We further explored a method to merge the IM-F model with an LGBM-based classifier to enhance the performance, leading to the development of the Dense Fusion (D-F) model, which involves multiple integrations of information and performs fusion at multiple layers33. The models were merged using the L-F approach, and the final prediction of the D-F model was defined by performing an AND operation on the IM-F and LGBM inference results. These developed models were evaluated using the same evaluation metrics as previously described. Additionally, to examine potential biases in the detection performance, we calculated the recall ratio by dividing the recall for the BOT by that for the MOT.

Data processing and statistical analysis

All data processing and model development were performed using Python (version 3.10.10). Blood test data were handled as comma-separated values files, and image analysis was performed using DICOM-to-PNG-converted MRI data. In short, MRI images (DICOM) were converted to PNG, resized to 200 × 200 pixels, and normalized using transforms.Normalize with mean = (0.485, 0.456, 0.406) and std = (0.229, 0.224, 0.225). Python packages for XGB and LGBM were adopted for the Learning Models using numerical data.
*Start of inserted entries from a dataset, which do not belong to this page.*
Definition example_criteria (b : string) : FilterCriteria :=
  mkCriteria b 2022 (0, 100) (0, 300) true false.


(** ** Lines 33 and 35: the summary metrics *)

Definition sum (s : list Q) : Q := foldr Qplus 0 s.

(** [series.mean()]; the mean of an empty column is NaN. *)
Definition mean (s : list Q) : float :=
  match s with
  | [] => None
  | _ => Some (sum s / inject_Z (Z.of_nat (length s)))
  end.

(** Python's [int(x)] on a float: the fraction is cut off, towards zero. *)
Definition int (x : Q) : Z := Z.quot (Qnum x) (Zpos (Qden x)).

(** The nearest integer, a tie going to the even one. *)
Definition rint (x : Q) : Z :=
  let f := Qfloor x in
  let d := x - inject_Z f in
  if Qlt_bool d (1 # 2) then f
  else if Qlt_bool (1 # 2) d then (f + 1)%Z
  else if Z.even f then f else (f + 1)%Z.

(** [round(x, 2)] on a numpy float. *)
Definition round2 (x : Q) : Q := inject_Z (rint (x * 100)) / 100.

(** What can stop a run. *)
Inductive exn : Type :=
| ValueError    (* int() of NaN *)
| ExportError.  (* the PDF engine is missing or not configured *)

(** Line 33, [int(df['Electric Range'].mean())]: [int] raises on NaN. *)
Definition average_range (df : DataFrame) : exn + Z :=
  match mean (col_electric_range df) with
  | None => inl ValueError
  | Some m => inr (int m)
  end.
In contrast, for image-based Learning Models, the TorchVision model library (version 0.15.0) in PyTorch (version 2.0.0) was used.
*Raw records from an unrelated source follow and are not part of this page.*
(** * Enhancement pipeline of the voice/text assistant backend

    A shallow embedding of the slow-path enhancement pipeline
    (python-backend): the incremental decision parser
    ([streaming_parser.py]), the inter-stage queues ([app/queues.py]),
    the conversation store ([app/chat_history_manager.py]), the
    tool-invocation decision loop ([agent/enhanced_mcp_client_agent.py])
    and the worker loop with its narration fan-out
    ([app/vis_processor.py]).  Further parts embed the reading and
    removing of threads in the conversation store, the generator around
    the parser, the narration path to the voice agents
    ([agent/voice_based_interaction_agent.py]), the placeholders and
    the tool calls of the MCP client, and the text route
    ([app/routes/chat.py]).

    Python [str] values are sequences of Unicode code points and are
    modelled as [list N]; a dictionary keyed by thread id is a stdpp
    [gmap]; exceptions are explicit results. *)

From Stdlib Require Import ZArith NArith List Bool Lia String Ascii.
From stdpp Require Import gmap.
Import ListNotations.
For loss functions, cross-entropy loss was used for the DL classifier and for the IM-F classifier, whereas the U-Net used for feature pretraining was trained in an unsupervised reconstruction setting with mean squared error loss. The U-Net encoder produced a 128-dimensional latent representation; this latent vector itself was used as the feature set for IM-F. During IM-F training, the U-Net encoder was frozen (i.e., not updated). For the ML models, we did not perform hyperparameter tuning: our goal was to compare baseline performance to understand model-class tendencies while reducing the risk of overfitting given the modest dataset size; default library settings were used unless otherwise specified.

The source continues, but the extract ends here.